For the records below, print the lines from the line with "(* ===== verification/Pruning.v ===== *)" through the line with "end + occ_others k rest" exactly as written; include both end lines and exclude the rest.
*** Block opens ***
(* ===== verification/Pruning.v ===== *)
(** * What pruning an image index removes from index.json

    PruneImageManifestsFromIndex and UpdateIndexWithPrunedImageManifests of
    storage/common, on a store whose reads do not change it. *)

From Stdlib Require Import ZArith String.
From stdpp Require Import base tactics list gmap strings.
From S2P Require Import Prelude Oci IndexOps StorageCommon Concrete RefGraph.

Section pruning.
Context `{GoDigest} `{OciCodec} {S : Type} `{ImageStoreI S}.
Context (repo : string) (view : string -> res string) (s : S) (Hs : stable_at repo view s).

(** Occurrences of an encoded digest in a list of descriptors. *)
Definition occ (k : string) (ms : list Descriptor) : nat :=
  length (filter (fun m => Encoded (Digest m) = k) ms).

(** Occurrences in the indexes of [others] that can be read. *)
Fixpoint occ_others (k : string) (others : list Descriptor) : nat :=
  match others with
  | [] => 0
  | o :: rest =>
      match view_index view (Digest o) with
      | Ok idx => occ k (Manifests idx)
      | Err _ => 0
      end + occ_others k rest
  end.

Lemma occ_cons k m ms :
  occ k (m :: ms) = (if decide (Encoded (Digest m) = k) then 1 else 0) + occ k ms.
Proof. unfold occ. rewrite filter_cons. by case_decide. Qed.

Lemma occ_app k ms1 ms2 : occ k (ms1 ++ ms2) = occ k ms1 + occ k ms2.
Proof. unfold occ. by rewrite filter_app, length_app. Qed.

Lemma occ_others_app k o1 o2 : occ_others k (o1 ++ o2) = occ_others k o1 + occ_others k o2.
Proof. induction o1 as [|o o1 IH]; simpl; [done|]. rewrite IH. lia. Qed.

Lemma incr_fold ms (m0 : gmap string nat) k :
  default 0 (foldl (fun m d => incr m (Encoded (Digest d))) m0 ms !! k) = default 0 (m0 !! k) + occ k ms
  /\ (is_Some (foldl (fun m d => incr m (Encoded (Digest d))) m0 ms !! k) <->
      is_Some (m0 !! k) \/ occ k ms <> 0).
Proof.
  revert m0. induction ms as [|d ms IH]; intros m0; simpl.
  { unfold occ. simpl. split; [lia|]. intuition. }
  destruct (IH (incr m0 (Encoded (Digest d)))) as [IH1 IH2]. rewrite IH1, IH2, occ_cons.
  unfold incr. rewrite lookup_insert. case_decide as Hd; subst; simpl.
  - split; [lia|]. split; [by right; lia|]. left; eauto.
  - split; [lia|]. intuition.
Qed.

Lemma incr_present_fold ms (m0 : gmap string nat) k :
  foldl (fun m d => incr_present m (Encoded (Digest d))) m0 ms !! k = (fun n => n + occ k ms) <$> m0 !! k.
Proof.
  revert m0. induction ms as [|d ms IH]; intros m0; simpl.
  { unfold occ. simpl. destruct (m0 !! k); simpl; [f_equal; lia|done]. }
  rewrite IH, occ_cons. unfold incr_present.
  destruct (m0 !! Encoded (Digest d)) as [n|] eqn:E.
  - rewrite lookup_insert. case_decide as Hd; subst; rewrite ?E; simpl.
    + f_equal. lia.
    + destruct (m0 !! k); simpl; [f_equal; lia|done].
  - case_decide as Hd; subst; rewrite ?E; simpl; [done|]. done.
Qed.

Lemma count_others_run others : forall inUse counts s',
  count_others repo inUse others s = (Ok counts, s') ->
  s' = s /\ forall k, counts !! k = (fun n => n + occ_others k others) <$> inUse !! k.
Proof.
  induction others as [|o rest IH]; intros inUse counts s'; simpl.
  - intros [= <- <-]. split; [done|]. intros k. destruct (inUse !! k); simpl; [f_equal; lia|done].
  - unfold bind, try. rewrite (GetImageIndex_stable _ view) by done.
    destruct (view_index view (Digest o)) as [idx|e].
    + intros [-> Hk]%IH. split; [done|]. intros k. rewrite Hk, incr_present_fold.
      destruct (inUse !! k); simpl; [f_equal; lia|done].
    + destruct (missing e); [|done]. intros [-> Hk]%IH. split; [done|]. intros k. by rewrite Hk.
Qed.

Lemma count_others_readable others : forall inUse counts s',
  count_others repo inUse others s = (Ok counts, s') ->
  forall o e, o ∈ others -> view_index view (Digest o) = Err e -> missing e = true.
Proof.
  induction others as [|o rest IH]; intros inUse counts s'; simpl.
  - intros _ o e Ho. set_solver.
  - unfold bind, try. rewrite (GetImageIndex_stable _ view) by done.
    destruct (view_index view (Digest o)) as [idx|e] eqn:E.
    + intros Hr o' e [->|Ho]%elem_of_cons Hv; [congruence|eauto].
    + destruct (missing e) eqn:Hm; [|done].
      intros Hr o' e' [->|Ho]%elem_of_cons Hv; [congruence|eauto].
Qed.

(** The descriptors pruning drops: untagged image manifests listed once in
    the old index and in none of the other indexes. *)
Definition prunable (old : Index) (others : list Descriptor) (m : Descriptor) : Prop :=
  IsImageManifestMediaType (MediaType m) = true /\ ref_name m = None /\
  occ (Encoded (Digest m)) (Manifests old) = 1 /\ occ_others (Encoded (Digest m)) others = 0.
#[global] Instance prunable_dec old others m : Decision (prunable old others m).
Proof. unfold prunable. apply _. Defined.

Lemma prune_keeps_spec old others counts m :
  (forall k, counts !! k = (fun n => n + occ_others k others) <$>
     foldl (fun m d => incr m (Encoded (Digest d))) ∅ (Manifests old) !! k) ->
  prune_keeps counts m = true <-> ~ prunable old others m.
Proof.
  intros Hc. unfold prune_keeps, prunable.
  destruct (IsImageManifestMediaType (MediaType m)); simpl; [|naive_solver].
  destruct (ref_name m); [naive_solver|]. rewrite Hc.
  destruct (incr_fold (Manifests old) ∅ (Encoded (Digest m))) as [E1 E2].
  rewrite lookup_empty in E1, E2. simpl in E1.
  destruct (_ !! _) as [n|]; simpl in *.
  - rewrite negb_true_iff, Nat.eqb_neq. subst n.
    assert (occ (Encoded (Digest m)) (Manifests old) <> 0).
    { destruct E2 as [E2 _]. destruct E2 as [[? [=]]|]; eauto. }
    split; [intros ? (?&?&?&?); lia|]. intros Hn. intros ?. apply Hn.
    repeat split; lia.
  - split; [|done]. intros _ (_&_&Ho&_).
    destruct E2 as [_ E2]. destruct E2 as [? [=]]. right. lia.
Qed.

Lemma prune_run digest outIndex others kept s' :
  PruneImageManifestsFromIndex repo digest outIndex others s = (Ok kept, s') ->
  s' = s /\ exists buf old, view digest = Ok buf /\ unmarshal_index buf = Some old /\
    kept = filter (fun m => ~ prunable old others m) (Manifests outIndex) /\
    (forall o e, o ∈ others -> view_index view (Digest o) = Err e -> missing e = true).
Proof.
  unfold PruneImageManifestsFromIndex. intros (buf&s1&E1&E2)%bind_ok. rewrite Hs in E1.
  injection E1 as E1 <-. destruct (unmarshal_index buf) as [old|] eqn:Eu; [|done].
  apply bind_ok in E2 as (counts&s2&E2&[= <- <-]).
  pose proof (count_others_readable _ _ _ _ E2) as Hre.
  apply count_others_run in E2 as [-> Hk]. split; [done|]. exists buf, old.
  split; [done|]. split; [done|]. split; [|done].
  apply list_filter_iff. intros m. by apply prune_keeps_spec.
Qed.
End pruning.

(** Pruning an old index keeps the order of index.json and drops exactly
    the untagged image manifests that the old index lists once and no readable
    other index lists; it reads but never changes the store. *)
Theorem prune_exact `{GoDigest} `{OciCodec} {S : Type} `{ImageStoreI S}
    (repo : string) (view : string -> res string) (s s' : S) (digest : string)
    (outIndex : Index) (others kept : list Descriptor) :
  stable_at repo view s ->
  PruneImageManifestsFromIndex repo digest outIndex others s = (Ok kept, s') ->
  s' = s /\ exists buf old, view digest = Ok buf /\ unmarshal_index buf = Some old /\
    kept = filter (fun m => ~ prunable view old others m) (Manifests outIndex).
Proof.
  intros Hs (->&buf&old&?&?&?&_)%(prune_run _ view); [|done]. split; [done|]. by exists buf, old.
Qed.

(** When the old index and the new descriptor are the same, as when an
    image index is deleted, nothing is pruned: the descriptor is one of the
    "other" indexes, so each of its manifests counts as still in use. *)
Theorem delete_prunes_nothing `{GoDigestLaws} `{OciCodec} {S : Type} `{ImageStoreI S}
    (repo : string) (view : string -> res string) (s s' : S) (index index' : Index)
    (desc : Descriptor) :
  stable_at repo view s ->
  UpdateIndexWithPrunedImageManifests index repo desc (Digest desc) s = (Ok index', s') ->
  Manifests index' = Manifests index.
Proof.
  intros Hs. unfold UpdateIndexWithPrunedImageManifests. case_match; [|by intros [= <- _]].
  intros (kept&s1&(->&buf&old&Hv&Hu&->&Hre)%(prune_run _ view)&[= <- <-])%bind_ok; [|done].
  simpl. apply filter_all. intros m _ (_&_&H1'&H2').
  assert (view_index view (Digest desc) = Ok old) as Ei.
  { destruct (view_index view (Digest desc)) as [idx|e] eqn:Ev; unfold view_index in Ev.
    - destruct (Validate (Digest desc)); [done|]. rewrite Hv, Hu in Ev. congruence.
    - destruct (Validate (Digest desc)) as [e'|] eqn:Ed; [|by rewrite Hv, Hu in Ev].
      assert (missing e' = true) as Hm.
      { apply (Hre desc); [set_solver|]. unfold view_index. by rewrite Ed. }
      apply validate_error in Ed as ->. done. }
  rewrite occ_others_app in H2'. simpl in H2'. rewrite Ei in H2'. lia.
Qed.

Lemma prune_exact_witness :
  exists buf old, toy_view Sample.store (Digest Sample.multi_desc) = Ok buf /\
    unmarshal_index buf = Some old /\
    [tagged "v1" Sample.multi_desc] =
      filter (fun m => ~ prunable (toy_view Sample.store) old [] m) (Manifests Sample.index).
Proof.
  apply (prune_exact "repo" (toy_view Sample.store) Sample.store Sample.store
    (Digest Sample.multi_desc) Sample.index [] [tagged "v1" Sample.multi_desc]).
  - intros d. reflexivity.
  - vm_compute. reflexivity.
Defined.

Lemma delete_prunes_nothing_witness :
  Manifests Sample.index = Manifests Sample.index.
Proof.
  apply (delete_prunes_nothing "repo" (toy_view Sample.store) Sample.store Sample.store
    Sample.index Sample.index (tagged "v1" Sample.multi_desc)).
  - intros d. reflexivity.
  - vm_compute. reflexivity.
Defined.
*** Block closes ***
*** Block opens ***
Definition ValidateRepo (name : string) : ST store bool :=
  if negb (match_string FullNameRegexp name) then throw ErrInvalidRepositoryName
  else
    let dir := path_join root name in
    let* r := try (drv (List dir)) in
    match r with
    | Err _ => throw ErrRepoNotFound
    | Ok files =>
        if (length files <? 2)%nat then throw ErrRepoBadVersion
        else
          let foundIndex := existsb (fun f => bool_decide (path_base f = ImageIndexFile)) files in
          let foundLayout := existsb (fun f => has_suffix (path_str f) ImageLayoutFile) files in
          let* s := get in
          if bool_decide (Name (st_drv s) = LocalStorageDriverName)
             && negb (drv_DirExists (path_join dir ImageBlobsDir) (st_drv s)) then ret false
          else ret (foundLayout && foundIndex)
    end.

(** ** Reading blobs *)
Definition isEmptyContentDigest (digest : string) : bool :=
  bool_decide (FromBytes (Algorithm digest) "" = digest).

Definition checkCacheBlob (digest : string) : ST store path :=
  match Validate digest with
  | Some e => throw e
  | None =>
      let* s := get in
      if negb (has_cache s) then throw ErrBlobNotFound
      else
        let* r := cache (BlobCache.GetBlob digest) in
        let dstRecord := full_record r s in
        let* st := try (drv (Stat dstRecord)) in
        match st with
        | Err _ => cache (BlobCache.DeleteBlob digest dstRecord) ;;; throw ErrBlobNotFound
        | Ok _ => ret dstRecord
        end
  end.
*** Block closes ***
*** Block opens ***
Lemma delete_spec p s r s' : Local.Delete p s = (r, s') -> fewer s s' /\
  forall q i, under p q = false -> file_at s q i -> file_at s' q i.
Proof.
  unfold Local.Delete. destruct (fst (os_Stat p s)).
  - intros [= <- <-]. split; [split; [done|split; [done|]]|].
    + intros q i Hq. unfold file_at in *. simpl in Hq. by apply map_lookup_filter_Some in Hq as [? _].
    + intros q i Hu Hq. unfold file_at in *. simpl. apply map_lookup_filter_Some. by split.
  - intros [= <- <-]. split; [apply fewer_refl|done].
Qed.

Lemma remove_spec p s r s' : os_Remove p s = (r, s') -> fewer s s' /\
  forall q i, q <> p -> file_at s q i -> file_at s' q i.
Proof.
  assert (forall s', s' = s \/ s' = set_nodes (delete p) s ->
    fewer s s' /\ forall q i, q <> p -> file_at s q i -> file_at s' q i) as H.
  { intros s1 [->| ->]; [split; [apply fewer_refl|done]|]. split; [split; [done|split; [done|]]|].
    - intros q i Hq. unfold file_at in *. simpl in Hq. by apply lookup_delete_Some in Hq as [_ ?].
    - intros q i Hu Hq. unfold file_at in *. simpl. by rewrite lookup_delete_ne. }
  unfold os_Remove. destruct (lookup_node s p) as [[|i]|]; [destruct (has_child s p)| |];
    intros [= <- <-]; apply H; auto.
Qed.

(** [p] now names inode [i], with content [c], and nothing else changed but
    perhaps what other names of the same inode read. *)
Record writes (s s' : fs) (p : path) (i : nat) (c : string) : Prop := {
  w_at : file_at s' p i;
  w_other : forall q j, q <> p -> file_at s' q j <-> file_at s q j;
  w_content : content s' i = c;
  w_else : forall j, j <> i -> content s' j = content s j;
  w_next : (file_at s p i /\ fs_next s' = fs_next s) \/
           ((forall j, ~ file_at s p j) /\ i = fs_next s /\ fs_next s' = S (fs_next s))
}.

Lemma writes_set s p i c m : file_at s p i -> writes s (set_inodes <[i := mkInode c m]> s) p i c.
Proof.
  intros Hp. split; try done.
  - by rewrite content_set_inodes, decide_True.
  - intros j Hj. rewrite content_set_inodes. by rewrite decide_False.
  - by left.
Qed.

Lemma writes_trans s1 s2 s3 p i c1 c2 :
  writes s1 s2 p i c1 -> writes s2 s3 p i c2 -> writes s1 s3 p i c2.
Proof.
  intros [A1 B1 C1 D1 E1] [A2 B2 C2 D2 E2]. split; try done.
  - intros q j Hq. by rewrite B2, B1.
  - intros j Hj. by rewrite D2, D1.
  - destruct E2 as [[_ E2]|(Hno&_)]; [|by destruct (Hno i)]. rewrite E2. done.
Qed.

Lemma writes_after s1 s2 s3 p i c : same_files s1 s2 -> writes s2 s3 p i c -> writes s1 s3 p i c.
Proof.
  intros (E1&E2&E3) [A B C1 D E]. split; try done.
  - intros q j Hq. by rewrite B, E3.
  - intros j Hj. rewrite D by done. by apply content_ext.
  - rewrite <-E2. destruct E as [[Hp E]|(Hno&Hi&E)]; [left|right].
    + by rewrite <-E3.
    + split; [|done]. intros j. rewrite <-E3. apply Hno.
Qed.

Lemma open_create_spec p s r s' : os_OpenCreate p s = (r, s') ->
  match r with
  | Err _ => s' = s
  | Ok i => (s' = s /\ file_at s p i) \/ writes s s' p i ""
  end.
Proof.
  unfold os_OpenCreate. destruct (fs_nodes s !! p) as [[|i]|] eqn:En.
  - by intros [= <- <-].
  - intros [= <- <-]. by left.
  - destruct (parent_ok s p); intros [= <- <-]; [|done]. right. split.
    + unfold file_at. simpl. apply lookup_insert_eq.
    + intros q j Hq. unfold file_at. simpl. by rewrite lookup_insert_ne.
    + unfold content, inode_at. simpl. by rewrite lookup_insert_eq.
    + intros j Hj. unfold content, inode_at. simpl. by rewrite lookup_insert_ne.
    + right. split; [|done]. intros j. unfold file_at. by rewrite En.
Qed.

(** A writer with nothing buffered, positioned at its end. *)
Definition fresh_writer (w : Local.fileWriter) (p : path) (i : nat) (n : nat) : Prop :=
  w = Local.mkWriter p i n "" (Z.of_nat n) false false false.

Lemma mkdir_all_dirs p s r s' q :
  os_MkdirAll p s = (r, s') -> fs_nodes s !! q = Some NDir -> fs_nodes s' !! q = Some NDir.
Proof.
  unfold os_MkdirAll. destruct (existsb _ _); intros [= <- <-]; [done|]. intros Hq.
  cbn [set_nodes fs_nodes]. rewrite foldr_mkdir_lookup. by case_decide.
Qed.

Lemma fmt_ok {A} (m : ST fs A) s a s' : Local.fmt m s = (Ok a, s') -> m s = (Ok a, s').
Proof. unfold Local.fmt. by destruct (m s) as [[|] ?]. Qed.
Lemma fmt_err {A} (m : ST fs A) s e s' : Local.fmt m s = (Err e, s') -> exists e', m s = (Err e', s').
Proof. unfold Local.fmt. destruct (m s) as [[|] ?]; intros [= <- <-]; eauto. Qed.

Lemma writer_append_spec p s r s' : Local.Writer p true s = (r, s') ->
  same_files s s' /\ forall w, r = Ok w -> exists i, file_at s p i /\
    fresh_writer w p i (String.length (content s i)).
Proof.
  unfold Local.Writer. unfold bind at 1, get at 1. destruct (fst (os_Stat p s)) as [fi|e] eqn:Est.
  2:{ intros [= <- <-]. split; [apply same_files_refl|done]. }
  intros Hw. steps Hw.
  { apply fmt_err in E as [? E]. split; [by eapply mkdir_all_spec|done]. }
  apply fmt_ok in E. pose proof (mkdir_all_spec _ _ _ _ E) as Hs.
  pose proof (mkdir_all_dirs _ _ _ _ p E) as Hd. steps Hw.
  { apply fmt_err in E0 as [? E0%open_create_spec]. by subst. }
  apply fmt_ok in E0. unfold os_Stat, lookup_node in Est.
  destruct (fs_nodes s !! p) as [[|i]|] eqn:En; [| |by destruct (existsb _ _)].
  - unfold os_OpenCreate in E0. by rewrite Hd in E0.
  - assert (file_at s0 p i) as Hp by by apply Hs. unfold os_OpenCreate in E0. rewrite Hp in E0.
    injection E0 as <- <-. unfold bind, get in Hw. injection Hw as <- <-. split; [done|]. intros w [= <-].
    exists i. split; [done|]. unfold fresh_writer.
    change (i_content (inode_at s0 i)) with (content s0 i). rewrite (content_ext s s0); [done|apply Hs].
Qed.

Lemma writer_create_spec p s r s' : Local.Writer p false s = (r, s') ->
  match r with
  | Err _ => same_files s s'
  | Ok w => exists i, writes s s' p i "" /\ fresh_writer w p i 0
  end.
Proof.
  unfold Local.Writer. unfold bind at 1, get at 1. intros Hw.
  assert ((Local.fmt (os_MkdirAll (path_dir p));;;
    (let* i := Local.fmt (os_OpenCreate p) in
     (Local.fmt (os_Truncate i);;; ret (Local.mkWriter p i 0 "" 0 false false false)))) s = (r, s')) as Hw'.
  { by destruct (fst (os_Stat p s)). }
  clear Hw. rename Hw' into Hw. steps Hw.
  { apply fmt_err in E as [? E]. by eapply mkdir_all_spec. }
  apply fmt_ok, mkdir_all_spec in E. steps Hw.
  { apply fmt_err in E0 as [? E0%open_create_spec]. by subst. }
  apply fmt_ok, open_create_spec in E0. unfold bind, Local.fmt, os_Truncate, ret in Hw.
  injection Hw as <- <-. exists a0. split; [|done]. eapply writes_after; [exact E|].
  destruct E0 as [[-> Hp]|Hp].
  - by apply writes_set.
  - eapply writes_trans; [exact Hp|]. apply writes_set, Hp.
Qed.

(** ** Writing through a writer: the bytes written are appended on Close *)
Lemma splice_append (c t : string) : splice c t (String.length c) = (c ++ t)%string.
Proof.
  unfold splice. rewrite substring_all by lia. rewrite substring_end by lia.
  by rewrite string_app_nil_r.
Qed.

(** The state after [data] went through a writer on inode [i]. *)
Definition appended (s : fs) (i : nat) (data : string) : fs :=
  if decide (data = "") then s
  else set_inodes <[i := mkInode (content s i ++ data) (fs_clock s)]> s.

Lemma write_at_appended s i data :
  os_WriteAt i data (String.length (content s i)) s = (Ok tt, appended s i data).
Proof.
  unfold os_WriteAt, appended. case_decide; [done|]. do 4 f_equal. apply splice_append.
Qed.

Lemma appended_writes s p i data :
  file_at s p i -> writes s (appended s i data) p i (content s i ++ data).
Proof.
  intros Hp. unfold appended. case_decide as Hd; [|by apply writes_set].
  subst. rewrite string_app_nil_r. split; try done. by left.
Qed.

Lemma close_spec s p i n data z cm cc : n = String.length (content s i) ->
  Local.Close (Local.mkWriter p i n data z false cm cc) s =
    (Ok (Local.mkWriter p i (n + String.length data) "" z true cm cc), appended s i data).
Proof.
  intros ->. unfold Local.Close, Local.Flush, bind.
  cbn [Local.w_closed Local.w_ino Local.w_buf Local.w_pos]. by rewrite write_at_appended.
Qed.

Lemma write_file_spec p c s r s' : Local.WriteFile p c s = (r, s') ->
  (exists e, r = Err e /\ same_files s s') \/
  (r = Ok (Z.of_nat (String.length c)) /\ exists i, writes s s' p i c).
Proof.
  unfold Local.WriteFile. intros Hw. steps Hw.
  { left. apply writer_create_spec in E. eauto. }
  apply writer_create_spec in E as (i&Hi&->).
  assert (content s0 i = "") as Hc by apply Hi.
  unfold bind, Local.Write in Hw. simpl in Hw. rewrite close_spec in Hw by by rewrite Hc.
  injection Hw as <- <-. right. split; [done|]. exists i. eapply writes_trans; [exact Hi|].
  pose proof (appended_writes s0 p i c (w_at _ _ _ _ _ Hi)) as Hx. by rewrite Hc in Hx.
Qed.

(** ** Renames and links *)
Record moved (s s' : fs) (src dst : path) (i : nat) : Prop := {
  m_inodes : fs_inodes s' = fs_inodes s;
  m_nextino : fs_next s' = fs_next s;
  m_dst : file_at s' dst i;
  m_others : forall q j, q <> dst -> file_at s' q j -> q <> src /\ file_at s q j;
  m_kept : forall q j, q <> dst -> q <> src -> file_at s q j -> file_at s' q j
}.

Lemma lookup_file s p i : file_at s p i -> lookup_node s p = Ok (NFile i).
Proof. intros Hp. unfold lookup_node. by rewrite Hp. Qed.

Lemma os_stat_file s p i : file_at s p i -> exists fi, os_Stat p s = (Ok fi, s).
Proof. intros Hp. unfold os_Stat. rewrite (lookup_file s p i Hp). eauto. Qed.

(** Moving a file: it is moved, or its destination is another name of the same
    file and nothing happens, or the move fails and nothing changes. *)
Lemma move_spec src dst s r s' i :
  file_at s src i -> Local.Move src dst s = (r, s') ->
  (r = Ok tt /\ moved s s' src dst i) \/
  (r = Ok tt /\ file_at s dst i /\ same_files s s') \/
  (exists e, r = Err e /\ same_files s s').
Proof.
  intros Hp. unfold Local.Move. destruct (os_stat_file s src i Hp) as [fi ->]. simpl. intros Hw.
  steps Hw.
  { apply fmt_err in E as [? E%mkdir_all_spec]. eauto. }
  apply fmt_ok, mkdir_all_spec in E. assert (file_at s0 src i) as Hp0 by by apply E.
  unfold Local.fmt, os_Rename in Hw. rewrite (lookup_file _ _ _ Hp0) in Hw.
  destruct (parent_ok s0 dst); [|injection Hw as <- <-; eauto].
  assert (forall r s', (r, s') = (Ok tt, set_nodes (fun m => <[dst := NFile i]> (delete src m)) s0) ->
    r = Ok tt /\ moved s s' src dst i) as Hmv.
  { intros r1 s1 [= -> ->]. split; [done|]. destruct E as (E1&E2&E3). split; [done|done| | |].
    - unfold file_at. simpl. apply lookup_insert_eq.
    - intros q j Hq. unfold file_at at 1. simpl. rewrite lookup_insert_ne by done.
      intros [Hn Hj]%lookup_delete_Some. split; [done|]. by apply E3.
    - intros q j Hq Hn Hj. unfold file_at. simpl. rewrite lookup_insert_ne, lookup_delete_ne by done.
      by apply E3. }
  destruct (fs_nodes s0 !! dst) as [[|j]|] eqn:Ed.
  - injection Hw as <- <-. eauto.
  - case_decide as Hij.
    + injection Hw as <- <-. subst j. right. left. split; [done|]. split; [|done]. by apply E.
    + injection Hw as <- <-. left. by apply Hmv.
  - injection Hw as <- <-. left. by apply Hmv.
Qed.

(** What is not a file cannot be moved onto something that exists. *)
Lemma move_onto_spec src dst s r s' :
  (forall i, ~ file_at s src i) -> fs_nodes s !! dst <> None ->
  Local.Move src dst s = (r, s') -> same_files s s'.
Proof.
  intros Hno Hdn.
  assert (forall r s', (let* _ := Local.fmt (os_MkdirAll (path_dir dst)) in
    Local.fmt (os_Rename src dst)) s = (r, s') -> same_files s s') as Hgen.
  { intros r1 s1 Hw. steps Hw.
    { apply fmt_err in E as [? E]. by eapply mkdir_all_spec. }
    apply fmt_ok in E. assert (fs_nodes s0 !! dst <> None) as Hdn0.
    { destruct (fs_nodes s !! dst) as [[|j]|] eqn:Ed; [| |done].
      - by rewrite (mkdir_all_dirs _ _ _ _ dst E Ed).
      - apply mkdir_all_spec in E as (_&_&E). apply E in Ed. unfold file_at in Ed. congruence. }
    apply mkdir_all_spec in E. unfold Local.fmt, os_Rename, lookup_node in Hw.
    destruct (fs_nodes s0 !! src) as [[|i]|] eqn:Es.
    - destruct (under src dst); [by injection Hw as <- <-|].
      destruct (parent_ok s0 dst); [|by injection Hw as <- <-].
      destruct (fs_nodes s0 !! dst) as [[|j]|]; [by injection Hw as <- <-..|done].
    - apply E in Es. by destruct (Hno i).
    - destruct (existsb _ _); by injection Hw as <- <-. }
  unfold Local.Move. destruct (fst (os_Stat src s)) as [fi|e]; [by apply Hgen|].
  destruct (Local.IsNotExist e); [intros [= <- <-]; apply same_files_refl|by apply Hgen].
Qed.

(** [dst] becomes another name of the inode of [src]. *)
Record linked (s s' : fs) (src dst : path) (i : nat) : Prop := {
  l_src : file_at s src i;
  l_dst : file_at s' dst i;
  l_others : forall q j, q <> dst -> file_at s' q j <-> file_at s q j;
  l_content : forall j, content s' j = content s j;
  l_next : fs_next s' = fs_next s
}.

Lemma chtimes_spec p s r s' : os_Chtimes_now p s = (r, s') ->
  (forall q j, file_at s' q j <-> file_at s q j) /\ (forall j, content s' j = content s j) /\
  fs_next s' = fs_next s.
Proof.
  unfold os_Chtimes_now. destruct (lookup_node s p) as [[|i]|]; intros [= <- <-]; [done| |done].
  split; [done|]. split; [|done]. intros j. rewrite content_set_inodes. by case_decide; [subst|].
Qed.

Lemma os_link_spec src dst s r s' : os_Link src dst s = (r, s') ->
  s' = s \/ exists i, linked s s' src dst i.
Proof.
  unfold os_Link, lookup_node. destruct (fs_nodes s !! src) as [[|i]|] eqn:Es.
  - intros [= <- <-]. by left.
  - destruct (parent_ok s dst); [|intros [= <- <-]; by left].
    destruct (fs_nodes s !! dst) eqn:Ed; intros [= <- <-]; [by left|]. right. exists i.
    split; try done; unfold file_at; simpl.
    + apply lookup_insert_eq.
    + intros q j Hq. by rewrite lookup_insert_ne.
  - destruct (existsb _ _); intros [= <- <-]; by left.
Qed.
*** Block closes ***
* Reply
(* ===== verification/Pruning.v ===== *)
(** * What pruning an image index removes from index.json

    PruneImageManifestsFromIndex and UpdateIndexWithPrunedImageManifests of
    storage/common, on a store whose reads do not change it. *)

From Stdlib Require Import ZArith String.
From stdpp Require Import base tactics list gmap strings.
From S2P Require Import Prelude Oci IndexOps StorageCommon Concrete RefGraph.

Section pruning.
Context `{GoDigest} `{OciCodec} {S : Type} `{ImageStoreI S}.
Context (repo : string) (view : string -> res string) (s : S) (Hs : stable_at repo view s).

(** Occurrences of an encoded digest in a list of descriptors. *)
Definition occ (k : string) (ms : list Descriptor) : nat :=
  length (filter (fun m => Encoded (Digest m) = k) ms).

(** Occurrences in the indexes of [others] that can be read. *)
Fixpoint occ_others (k : string) (others : list Descriptor) : nat :=
  match others with
  | [] => 0
  | o :: rest =>
      match view_index view (Digest o) with
      | Ok idx => occ k (Manifests idx)
      | Err _ => 0
      end + occ_others k rest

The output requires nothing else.